Singa suggested we drive back to Hanga Roa for Sunday Mass. As we approached the island’s only church, the sound of several hundred voices singing a Polynesian hymn swelled out of the building. So many islanders were packed into the stone church that there was standing room only. Outside, old people sat in the shade talking while children played in the dusty street.
I walked down towards the harbour. Families sat on the low wall enjoying the sunshine and watching a football match. Out on the water, local teenagers were showing off their surfing prowess, riding the waves on their long boards.
On Sunday afternoons, many people leave the village and head out to the coast to fish, barbecue and party. Guides Uri and Merina took me to visit their families, who we found by a rock pool on the protected north shore.
Moais in Ahu Tongariki (Shutterstock)
A group of women sat breaking open the sea urchins they had collected and were eating them raw with lemon juice. Others were gathered round a small fire set on the rock. Merina’s uncle plucked a fish direct from the coals and offered it to me with a half lemon and a raw banana to alternate tastes; a plastic cup of jote – red wine mixed with Coca-Cola – was pressed into my hand.
“How do you catch the fish?” I asked.
“We bait our hooks with sea-urchin flesh.” Merina’s uncle showed me a crude array of wooden fishing poles cut from the scrubby bushes we had passed on the roadside. Two of his sons were bent over some rock pools attempting to lure eels out of the cracks in the rocks, while another was expertly casting a line wound round an old tin can.
“Otherwise we like to spearfish,” he added. Watching the surf pound against the jagged volcanic coast, spearfishing seemed a brave option.
But then, it’s not an island short on bravery. The next day we trekked around the rim of Rano Kau and peered down into its vast, lake-filled crater. Here, I traced my finger along the strange half-man, half-bird petroglyphs at the ancient ceremonial village of Orongo.
With our eyes we followed the perilous route taken by competitors in the historic Birdman cult ceremonies, an ancient tradition – practised until the 1860s – to decide who would be leader of the island for the following year. Hopefuls had to clamber down Rano Kau’s sheer 100m cliffs to the ocean, swim for 3km across the rough, shark-infested sea to an outlying islet, wait for the first sooty tern of that season to lay, then return triumphant with the egg. And I’d thought Yoyo’s triathlon sounded tough.

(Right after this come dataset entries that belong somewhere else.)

Lemma transition_options_correct_witness :
  ∃ o, TransitionOptions_new (from_millis 250) (Some (from_millis 20)) = Ok o ∧
       MINIMUM_STEP_INTERVAL <= step_interval o.
Proof.
  eexists. split; [reflexivity|].
  apply (transition_options_correct (from_millis 250) (Some (from_millis 20)));
    [vm_compute; discriminate|reflexivity].
Defined.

Easter Island is principally famous for its moai, and on an island just 23km along its longest side, they are ever present. But the most remarkable elements of Easter Island are the Rapanui people who, despite all that they have suffered at the hands of outsiders, are unfailingly openhearted, warm and welcoming. The stony faces may entice people to this remote speck in the Pacific, but it’s the laughing ones that prove the real treasure.